(* ===== verification/Clients.v ===== *)
(** * proxy/clients.go: the in-memory F5 and Zscaler simulators

    One state record per client and one function per method; [now] is what
    time.Now() returns when the method asks for it. *)

From S2P Require Import Prelude GoBase GoTime Contracts.
Open Scope Z_scope.
Open Scope go_scope.

(** [Time.UnixNano]. *)
Definition unixEpoch : Time := days_of_date 1970 1 1 * Day.
Definition UnixNano (t : Time) : Z := int64 (t - unixEpoch).

(** ** The F5 BIG-IP simulator *)

Module MockF5Client.

Record CertUpdateRequest := {
  VirtualServer : string; CommonName : string; CertPEM : string; KeyPEM : string;
  ChainPEM : string; ACMEOrderID : string }.
Record CertUpdateResult := {
  ProfileName : string; AppliedAt : Time; FingerprintSHA : string; TLSVersion : string }.
Record RoutingUpdateRequest := { PoolName : string; Members : list string; PersistKey : string }.

Record t := {
  authenticated : bool; token : string; appliedCerts : gmap string CertUpdateResult;
  FailAuth : bool; FailCertPush : bool }.

Definition NewMockF5Client : t :=
  {| authenticated := false; token := ""; appliedCerts := ∅; FailAuth := false; FailCertPush := false |}.

Definition Authenticate (ctx : context) (now : Time) (c : t) : t * option error :=
  match ctx_Err ctx with
  | Some err => (c, Some err)
  | None =>
      if FailAuth c then (c, Some (Sentinel ErrAuthHandshakeFailed))
      else ({| authenticated := true; token := "f5-mock-token-" +:+ pretty (UnixNano now);
               appliedCerts := appliedCerts c; FailAuth := FailAuth c; FailCertPush := FailCertPush c |}, None)
  end.

Definition requireAuth (c : t) : option error :=
  if negb (authenticated c) || (token c == "") then Some (Sentinel ErrAuthHandshakeFailed) else None.

Definition UpdateCertificate (ctx : context) (now : Time) (req : CertUpdateRequest) (c : t)
    : t * result error CertUpdateResult :=
  match ctx_Err ctx with
  | Some err => (c, Err err)
  | None =>
      match requireAuth c with
      | Some err => (c, Err err)
      | None =>
          if FailCertPush c then (c, Err (Sentinel NonRetryableInfraError))
          else if (CommonName req == "") || (CertPEM req == "") || (KeyPEM req == "")
          then (c, Err (Wrap "" (Sentinel NonRetryableInfraError) ": incomplete Let's Encrypt certificate bundle"))
          else
            let result :=
              {| ProfileName := "clientssl-" +:+ VirtualServer req; AppliedAt := UTC now;
                 FingerprintSHA := "sha256:mock-" +:+ CommonName req +:+ "-" +:+ ACMEOrderID req;
                 TLSVersion := "TLS1.3" |} in
            ({| authenticated := authenticated c; token := token c;
                appliedCerts := <[VirtualServer req := result]> (appliedCerts c);
                FailAuth := FailAuth c; FailCertPush := FailCertPush c |}, Ok result)
      end
  end.

Definition ModifyRouting (ctx : context) (req : RoutingUpdateRequest) (c : t) : option error :=
  match ctx_Err ctx with
  | Some err => Some err
  | None =>
      match requireAuth c with
      | Some err => Some err
      | None => if PoolName req == ""
                then Some (Wrap "" (Sentinel NonRetryableInfraError) ": empty pool name") else None
      end
  end.

Definition HealthProbe (ctx : context) (c : t) : option error :=
  match ctx_Err ctx with Some err => Some err | None => requireAuth c end.

(** A certificate reaches a virtual server only through an authenticated
    client, and then that server has the result returned and no other changes. *)
Lemma UpdateCertificate_applied ctx now req c c' r :
  UpdateCertificate ctx now req c = (c', Ok r) →
  HealthProbe CtxLive c = None ∧ CertPEM req ≠ "" ∧ KeyPEM req ≠ "" ∧
  appliedCerts c' = <[VirtualServer req := r]> (appliedCerts c).
Proof.
  unfold UpdateCertificate, HealthProbe. simpl. intros Hu. repeat case_match; simplify_eq.
  rewrite !orb_false_iff, !bool_decide_eq_false in *. naive_solver.
Qed.

Lemma UpdateCertificate_refused ctx now req c c' e :
  UpdateCertificate ctx now req c = (c', Err e) → c' = c.
Proof. unfold UpdateCertificate. intros Hu. repeat case_match; by simplify_eq. Qed.
End MockF5Client.

(** ** The Zscaler simulator *)

Module MockZscalerClient.

Abbreviation ZscalerPolicyAction := string (only parsing).
Definition ZscalerActionAllow : ZscalerPolicyAction := "ALLOW".
Definition ZscalerActionBlock : ZscalerPolicyAction := "BLOCK".
Definition ZscalerActionDelete : ZscalerPolicyAction := "DELETE".

Record ZscalerPolicyRequest := {
  q_PolicyID : string; q_Action : ZscalerPolicyAction; q_AppSegment : string;
  q_UserGroup : string; q_SourceIPCIDR : string }.
Record ZscalerPolicyResult := { r_PolicyID : string; r_Revision : Z; r_AppliedAt : Time }.

Record t := {
  authenticated : bool; sessionToken : string; policies : gmap string ZscalerPolicyResult; FailAuth : bool }.

Definition NewMockZscalerClient : t :=
  {| authenticated := false; sessionToken := ""; policies := ∅; FailAuth := false |}.

Definition with_policies (c : t) (m : gmap string ZscalerPolicyResult) : t :=
  {| authenticated := authenticated c; sessionToken := sessionToken c; policies := m; FailAuth := FailAuth c |}.

Definition Authenticate (ctx : context) (now : Time) (c : t) : t * option error :=
  match ctx_Err ctx with
  | Some err => (c, Some err)
  | None =>
      if FailAuth c then (c, Some (Sentinel ErrAuthHandshakeFailed))
      else ({| authenticated := true; sessionToken := "zs-session-" +:+ pretty (UnixNano now);
               policies := policies c; FailAuth := FailAuth c |}, None)
  end.

Definition requireAuth (c : t) : option error :=
  if negb (authenticated c) || (sessionToken c == "") then Some (Sentinel ErrAuthHandshakeFailed) else None.

(** The revision of an absent policy is that of the zero value. *)
Definition revision (c : t) (policyID : string) : Z := default 0 (r_Revision <$> policies c !! policyID).

Definition UpsertPolicy (ctx : context) (now : Time) (req : ZscalerPolicyRequest) (c : t)
    : t * result error ZscalerPolicyResult :=
  match ctx_Err ctx with
  | Some err => (c, Err err)
  | None =>
      match requireAuth c with
      | Some err => (c, Err err)
      | None =>
          if (q_PolicyID req == "") || (q_AppSegment req == "")
          then (c, Err (Wrap "" (Sentinel NonRetryableInfraError) ": incomplete Zero-Trust policy payload"))
          else
            let result := {| r_PolicyID := q_PolicyID req; r_Revision := int64 (revision c (q_PolicyID req) + 1);
                             r_AppliedAt := UTC now |} in
            (with_policies c (<[q_PolicyID req := result]> (policies c)), Ok result)
      end
  end.

Definition DeletePolicy (ctx : context) (policyID : string) (c : t) : t * option error :=
  match ctx_Err ctx with
  | Some err => (c, Some err)
  | None =>
      match requireAuth c with
      | Some err => (c, Some err)
      | None => if policyID == RootCoreEdgeID then (c, Some (Sentinel ErrRootCoreMutation))
                else (with_policies c (delete policyID (policies c)), None)
      end
  end.

Definition GetPolicyRevision (ctx : context) (policyID : string) (c : t) : result error Z :=
  match ctx_Err ctx with
  | Some err => Err err
  | None =>
      match requireAuth c with
      | Some err => Err err
      | None => match policies c !! policyID with
                | None => Err (Text [Lit "policy "; Quo policyID; Lit " not found"])
                | Some p => Ok (r_Revision p)
                end
      end
  end.

(** ** Revisions under any sequence of calls *)

Inductive call : Type :=
| CAuthenticate (ctx : context) (now : Time)
| CUpsert (ctx : context) (now : Time) (req : ZscalerPolicyRequest)
| CDelete (ctx : context) (policyID : string).

Definition is_ok {A} (r : result error A) : bool := match r with Ok _ => true | Err _ => false end.

(** The client and, for policy [p], how often it was written since it was last
    deleted. *)
Definition step (p : string) (x : t * Z) (a : call) : t * Z :=
  let '(c, n) := x in
  match a with
  | CAuthenticate ctx now => ((Authenticate ctx now c).1, n)
  | CUpsert ctx now req =>
      let '(c', r) := UpsertPolicy ctx now req c in
      (c', if is_ok r && (q_PolicyID req == p) then n + 1 else n)
  | CDelete ctx id =>
      let '(c', err) := DeletePolicy ctx id c in
      (c', if (err == None) && (id == p) then 0 else n)
  end.
Definition run (p : string) (calls : list call) : t * Z := foldl (step p) (NewMockZscalerClient, 0) calls.

(** What the client knows of a policy that was written [n] times. *)
Definition counted (p : string) (x : t * Z) : Prop :=
  0 <= x.2 ∧ (x.2 = 0 → policies x.1 !! p = None) ∧
  (0 < x.2 → ∃ r, policies x.1 !! p = Some r ∧ r_PolicyID r = p ∧ r_Revision r = int64 x.2).

Lemma step_counted p x a : counted p x → counted p (step p x a).
Proof.
  destruct x as [c n]. intros (Hn & H0 & H1). cbn in Hn, H0, H1.
  destruct a as [ctx now|ctx now req|ctx id]; cbn.
  - unfold Authenticate. repeat case_match; done.
  - unfold UpsertPolicy. destruct (ctx_Err ctx); [done|]. destruct (requireAuth c); [done|].
    destruct ((q_PolicyID req == "") || _); [done|]. cbn. case_bool_decide as Hp; cbn.
    + split; [|split]; cbn; [lia|lia|]. intros _. subst p. rewrite lookup_insert_eq.
      eexists. split_and!; [done..|]. cbn. unfold revision. destruct (Z.eq_dec n 0) as [->|].
      * by rewrite H0.
      * destruct H1 as (r & -> & _ & Hr); [lia|]. cbn. by rewrite Hr, int64_add.
    + split; [|split]; cbn; [done|..]; by rewrite lookup_insert_ne.
  - unfold DeletePolicy. destruct (ctx_Err ctx); [done|]. destruct (requireAuth c); [done|].
    destruct (id == RootCoreEdgeID); [done|]. cbn. case_bool_decide as Hp; cbn.
    + split; [|split]; cbn; [lia| |lia]. subst. by rewrite lookup_delete_eq.
    + split; [|split]; cbn; [done|..]; by rewrite lookup_delete_ne.
Qed.

Lemma run_counted p calls : counted p (run p calls).
Proof.
  unfold run. assert (Hc : counted p (NewMockZscalerClient, 0)).
  { split; [|split]; cbn; [lia|intros; apply lookup_empty|lia]. }
  revert Hc. generalize (NewMockZscalerClient, 0). induction calls as [|a calls IH]; intros x Hx; [done|].
  cbn. apply IH. by apply step_counted.
Qed.

(** After any sequence of calls, an authenticated client reports as the revision
    of a policy how often it was written since it was last deleted, as an
    int64, and an error exactly when that is never. *)
Theorem revision_counts_writes p calls : let '(c, n) := run p calls in
  requireAuth c = None →
  GetPolicyRevision CtxLive p c =
  if n =? 0 then Err (Text [Lit "policy "; Quo p; Lit " not found"]) else Ok (int64 n).
Proof.
  pose proof (run_counted p calls) as Hc. destruct (run p calls) as [c n]. destruct Hc as (Hn & H0 & H1).
  cbn in *. intros Ha. unfold GetPolicyRevision. cbn. rewrite Ha.
  destruct (Z.eqb_spec n 0) as [->|]; [by rewrite H0|]. by destruct H1 as (r & -> & _ & ->); [lia|].
Qed.

(** The protected policy is never deleted: its count only grows. *)
Lemma root_core_kept c n calls : n <= (foldl (step RootCoreEdgeID) (c, n) calls).2.
Proof.
  revert c n. induction calls as [|a calls IH]; intros c n; cbn [foldl]; [cbn; lia|].
  assert (Hs : n <= (step RootCoreEdgeID (c, n) a).2).
  { destruct a as [ctx now|ctx now req|ctx id]; cbn; [lia|..].
    - destruct (UpsertPolicy ctx now req c) as [c' r]. case_match; cbn; lia.
    - unfold DeletePolicy. destruct (ctx_Err ctx); [done|]. destruct (requireAuth c); [done|].
      case_bool_decide; cbn -[RootCoreEdgeID]; [lia|]. repeat case_match; lia || done. }
  destruct (step RootCoreEdgeID (c, n) a) as [c' n']. cbn in Hs. specialize (IH c' n'). lia.
Qed.
End MockZscalerClient.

----------

- Problem to work on -
All lines above between those holding "PoolName : string;" and "if negb (authenticated c) || (token", inclusive, must be set down unchanged, and no other line may be included.

- Written response -
Record RoutingUpdateRequest := { PoolName : string; Members : list string; PersistKey : string }.

Record t := {
  authenticated : bool; token : string; appliedCerts : gmap string CertUpdateResult;
  FailAuth : bool; FailCertPush : bool }.

Definition NewMockF5Client : t :=
  {| authenticated := false; token := ""; appliedCerts := ∅; FailAuth := false; FailCertPush := false |}.

Definition Authenticate (ctx : context) (now : Time) (c : t) : t * option error :=
  match ctx_Err ctx with
  | Some err => (c, Some err)
  | None =>
      if FailAuth c then (c, Some (Sentinel ErrAuthHandshakeFailed))
      else ({| authenticated := true; token := "f5-mock-token-" +:+ pretty (UnixNano now);
               appliedCerts := appliedCerts c; FailAuth := FailAuth c; FailCertPush := FailCertPush c |}, None)
  end.

Definition requireAuth (c : t) : option error :=
  if negb (authenticated c) || (token c == "") then Some (Sentinel ErrAuthHandshakeFailed) else None.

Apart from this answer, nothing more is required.